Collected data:
▬▬▬▬▬▬▬▬▬▬

Lemma clear_all_cmd_bits_verified_witness :
  let c := Snap7 (D := HeldPLC.device) (HeldPLC.holding 208 5) in
  let c' := snd (clear_all_cmd_bits c) in
  good_client (D := HeldPLC.device) HeldPLC.mem c
  /\ clear_all_cmd_bits c = (Ok tt, c')
  /\ forall mode cmd, cmd_bit mode cmd c' = Ok false.
Proof.
  intros c c'.
  assert (Hg : good_client (D := HeldPLC.device) HeldPLC.mem c)
    by exact held_plc_memory_like.
  assert (Hr : fst (clear_all_cmd_bits c) = Ok tt) by (vm_compute; reflexivity).
  assert (H : clear_all_cmd_bits c = (Ok tt, c')).
  { unfold c'. destruct (clear_all_cmd_bits c) as [r c2].
    cbn [fst snd] in Hr |- *. rewrite Hr. reflexivity. }
  split; [exact Hg|]. split; [exact H|].
  exact (clear_all_cmd_bits_verified (D := HeldPLC.device) HeldPLC.mem c c' Hg H).
Defined.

▬▬▬▬▬▬▬▬▬▬

Task objective
Among the lines of the data above, find those with the word "device" and show them.

Response for this exercise
  let c := Snap7 (D := HeldPLC.device) (HeldPLC.holding 208 5) in
  good_client (D := HeldPLC.device) HeldPLC.mem c
  assert (Hg : good_client (D := HeldPLC.device) HeldPLC.mem c)
  exact (clear_all_cmd_bits_verified (D := HeldPLC.device) HeldPLC.mem c c' Hg H).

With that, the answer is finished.